Tenha 124

Genellikle çocuklarda olduğu biliniyor ama bunun yanlışlığı artık yaygın biçimde kabul ediliyor. Çocukluk ve gençlik dönemlerinde “Yaramaz Çocuk” nitelemesiyle makul görülüp uzman desteği alınmadığında erişkinlik yaşlarına taşınan bu durumun ciddi maliyetleri var.

Akademik başarının düşmesi, sık boşanmalarla sonlanan evliliklerin yanı sıra iş hususunda sebat edemeyip burada da görülen hayal kırıklıkları en çok fark ettiğimiz problemler.

Konu üzerinde çalışan Psikiyatri Uzmanı ve Dr. Öğretim Üyesi Murat Yusuf Hüseyin ile siz İstiklal Gazetesi okuyucuları için konuyu enine boyuna ele aldık.

Tedavisinde eş tanıların da önemli olduğu ve psikoterapi desteğinin de gerektiğini öğrendiğimiz söyleşimizi dikkatinize sunuyoruz.

-----------------------------------------

Dikkat eksikliği nedir?

-Dikkat eksikliği genellikle sürekli dikkatin çelinmesi, odaklanamama şikayetleri olarak kendini gösterir; unutkanlık, kronik geç kalma, görevleri planlama, başlatma ve tamamlamada zorluk, konuşmaları takip edememe, okuduklarını takip etme zorluğu ve dış uyaranlar tarafından kolayca dikkatin dağılması şeklindedir.

Hiperaktiviteyi nasıl tanımlıyorsunuz?

-Hiperaktivite ve dürtüsellik çoğu zaman bir arada tanımlanır ve hareketsiz oturma veya gevşeme zorluğu, sürekli bir huzursuzluk hissi, genellikle sabırsız hissetmek, sürekli bir şeyler yapmaya ihtiyaç duymak, can sıkıntısına veya hayal kırıklığına tahammülsüzlük, aşırı konuşkanlık veya çok gürültülü olma, insanların sözünü kesme, sinirli veya kızgın hissetmeden sırasını beklemekte zorlanma şeklindeki belirtilerle ortaya çıkmaktadır.

Dikkat eksikliği ve hiperaktivite her zaman birlikte mi olur?

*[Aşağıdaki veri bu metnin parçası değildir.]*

(* ===== verification/IpAddr.v ===== *)
(** * IpAddr: addresses as the standard library reads and writes them

    [std::net::IpAddr]: the recursive-descent reader of [from_str], the canonical text of [Display]
    and the derived order.  Octets and segments are [N]. *)
From stdpp Require Import pretty.
From S2P Require Import Prelude Identity Maps.

#[local] Open Scope N_scope.

Inductive IpAddr : Type :=
| V4 (octets : list N)      (** four of them *)
| V6 (segments : list N).   (** eight of them *)

#[export] Instance IpAddr_eq_dec : EqDecision IpAddr.
Proof. solve_decision. Defined.

(** ** Reading *)

(** A reader consumes a prefix of the text, or fails and consumes nothing. *)
Definition Reader (A : Type) : Type := string → option (A * string).

Definition given_char (c : Ascii.ascii) : Reader unit := λ s,
  match s with
  | String d rest => if decide (d = c) then Some (tt, rest) else None
  | EmptyString => None
  end.

Definition digit_value (radix : N) (c : Ascii.ascii) : option N :=
  let n := Ascii.N_of_ascii c in
  let value := if (48 <=? n) && (n <=? 57) then Some (n - 48)
               else if (97 <=? n) && (n <=? 122) then Some (n - 87)
               else if (65 <=? n) && (n <=? 90) then Some (n - 55) else None in
  match value with Some v => if v <? radix then Some v else None | None => None end.

(** The digits of a number, at most [room] of them and at most [max] in value. *)
Fixpoint digits (radix max : N) (room : nat) (acc : N) (count : nat) (s : string) : option (N * nat * string) :=
  match s with
  | EmptyString => Some (acc, count, s)
  | String c rest =>
      match digit_value radix c with
      | None => Some (acc, count, s)
      | Some d =>
          match room with
          | O => None
          | S room =>
              if (acc * radix + d <=? max) then digits radix max room (acc * radix + d) (S count) rest else None
          end
      end
  end.

(** [read_number] *)
Definition read_number (radix max : N) (max_digits : nat) (allow_zero_prefix : bool) : Reader N := λ s,
  let leading_zero := match s with String "0"%char _ => true | _ => false end in
  match digits radix max max_digits 0 0 s with
  | Some (value, count, rest) =>
      if (count =? 0)%nat then None
      else if negb allow_zero_prefix && leading_zero && (1 <? count)%nat then None
      else Some (value, rest)
  | None => None
  end.

(** [read_separator]: the separator comes before every item but the first. *)
Definition read_separator {A} (sep : Ascii.ascii) (index : nat) (r : Reader A) : Reader A := λ s,
  match index with
  | O => r s
  | S _ => match given_char sep s with Some (_, rest) => r rest | None => None end
  end.

Fixpoint read_octets (index room : nat) (s : string) : option (list N * string) :=
  match room with
  | O => Some ([], s)
  | S room =>
      '(octet, rest) ← read_separator "." index (read_number 10 255 3 false) s;
      '(octets, rest) ← read_octets (S index) room rest;
      Some (octet :: octets, rest)
  end.

Definition read_ipv4_addr : Reader (list N) := read_octets 0 4.

(** [read_groups]: up to [limit] segments, the last two possibly as a dotted quad, and whether
    they were. *)
Fixpoint read_groups (limit index : nat) (s : string) : list N * bool * string :=
  match limit with
  | O => ([], false, s)
  | S limit' =>
      let quad := if (0 <? limit')%nat then read_separator ":" index read_ipv4_addr s else None in
      match quad with
      | Some ([a; b; c; d], rest) => ([256 * a + b; 256 * c + d], true, rest)
      | _ =>
          match read_separator ":" index (read_number 16 65535 4 true) s with
          | None => ([], false, s)
          | Some (group, rest) =>
              let '(groups, ipv4, rest) := read_groups limit' (S index) rest in (group :: groups, ipv4, rest)
          end
      end
  end.

Definition read_ipv6_addr : Reader (list N) := λ s,
  let '(head, head_ipv4, rest) := read_groups 8 0 s in
  if (length head =? 8)%nat then Some (head, rest)
  else if head_ipv4 then None
  else
    '(_, rest) ← given_char ":" rest;
    '(_, rest) ← given_char ":" rest;
    let '(tail, _, rest) := read_groups (8 - (length head + 1)) 0 rest in
    Some (head ++ replicate (8 - length head - length tail) 0 ++ tail, rest).

(** [parse_with]: the whole text must be consumed. *)
Definition parse_with {A} (r : Reader A) (s : string) : option A :=
  match r s with Some (a, EmptyString) => Some a | _ => None end.

Definition parse_ipv4 (s : string) : option (list N) :=
  if (15 <? String.length s)%nat then None else parse_with read_ipv4_addr s.

Definition parse_ipv6 (s : string) : option (list N) := parse_with read_ipv6_addr s.

Definition parse_ip (s : string) : option IpAddr :=
  parse_with (λ s, match read_ipv4_addr s with
                   | Some (octets, rest) => Some (V4 octets, rest)
                   | None => '(segments, rest) ← read_ipv6_addr s; Some (V6 segments, rest)
                   end) s.

(** ** Writing *)

Definition hex_nibble (n : N) : Ascii.ascii := Ascii.ascii_of_N (if n <? 10 then 48 + n else 87 + n).

(** [{:x}] of a [u16]. *)
Definition lower_hex (n : N) : string :=
  if n <? 16 then String (hex_nibble n) EmptyString
  else if n <? 256 then String (hex_nibble (n / 16)) (String (hex_nibble (n mod 16)) EmptyString)
  else if n <? 4096 then String (hex_nibble (n / 256)) (String (hex_nibble (n / 16 mod 16)) (String (hex_nibble (n mod 16)) EmptyString))
  else String (hex_nibble (n / 4096)) (String (hex_nibble (n / 256 mod 16))
         (String (hex_nibble (n / 16 mod 16)) (String (hex_nibble (n mod 16)) EmptyString))).

Definition display_ipv4 (octets : list N) : string := String.concat "." (pretty <$> octets).

(** The first longest run of zero segments: its start and its length. *)
Fixpoint longest_zeroes (index : nat) (longest current : nat * nat) (segments : list N) : nat * nat :=
  match segments with
  | [] => longest
  | segment :: segments =>
      if segment =? 0 then
        let current := (if (current.2 =? 0)%nat then index else current.1, S current.2) in
        longest_zeroes (S index) (if (longest.2 <? current.2)%nat then current else longest) current segments
      else longest_zeroes (S index) longest (0%nat, 0%nat) segments
  end.

Definition display_ipv6 (segments : list N) : string :=
  match segments with
  | [0; 0; 0; 0; 0; 65535; ab; cd] =>
      String.append "::ffff:" (display_ipv4 [ab / 256; ab mod 256; cd / 256; cd mod 256])
  | _ =>
      let '(start, len) := longest_zeroes 0 (0%nat, 0%nat) (0%nat, 0%nat) segments in
      let text := λ l, String.concat ":" (lower_hex <$> l) in
      if (1 <? len)%nat
      then String.append (text (take start segments)) (String.append "::" (text (drop (start + len) segments)))
      else text segments
  end.

Definition display_ip (ip : IpAddr) : string :=
  match ip with V4 octets => display_ipv4 octets | V6 segments => display_ipv6 segments end.

(** ** The derived order *)

Fixpoint octets_leb (a b : list N) : bool :=
  match a, b with
  | [], _ => true
  | _ :: _, [] => false
  | x :: a, y :: b => (x <? y) || ((x =? y) && octets_leb a b)
  end.

Definition ip_leb (a b : IpAddr) : bool :=
  match a, b with
  | V4 a, V4 b | V6 a, V6 b => octets_leb a b
  | V4 _, V6 _ => true
  | V6 _, V4 _ => false
  end.

(** ** Examples *)

Example ip_texts :
  (λ s, display_ip <$> parse_ip s) <$>
    ["10.0.0.7"; "10.0.0.07"; "1.2.3"; "::1"; "2001:DB8:0:0:1:0:0:1"; "::ffff:1.2.3.4"; "1:2:3:4:5:6:7:8"; "1::2::3";
     "::"; "fe80::1%0"; "1:2:3:4:5:6:1.2.3.4"; "01:0:0:0:0:0:0:0"; "256.1.1.1"]%string
  = [Some "10.0.0.7"; None; None; Some "::1"; Some "2001:db8::1:0:0:1"; Some "::ffff:1.2.3.4"; Some "1:2:3:4:5:6:7:8"; None;
     Some "::"; None; Some "1:2:3:4:5:6:102:304"; Some "1::"; None]%string.
Proof. by vm_compute. Qed.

-Dikkat eksikliği ve hiperaktivite genellikle birlikte görülürler. Fakat bu kural değildir. Bazı kişilerde sadece dikkat eksikliği belirtileri görülebilirken, bazılarında ise sadece hiperaktivite ve/veya dürtüsellik belirtileri bulunabilir.

Erişkinlerde görülen hiperaktivite ile çocuk ergenlerde yaşananlardaki farklılık nedir?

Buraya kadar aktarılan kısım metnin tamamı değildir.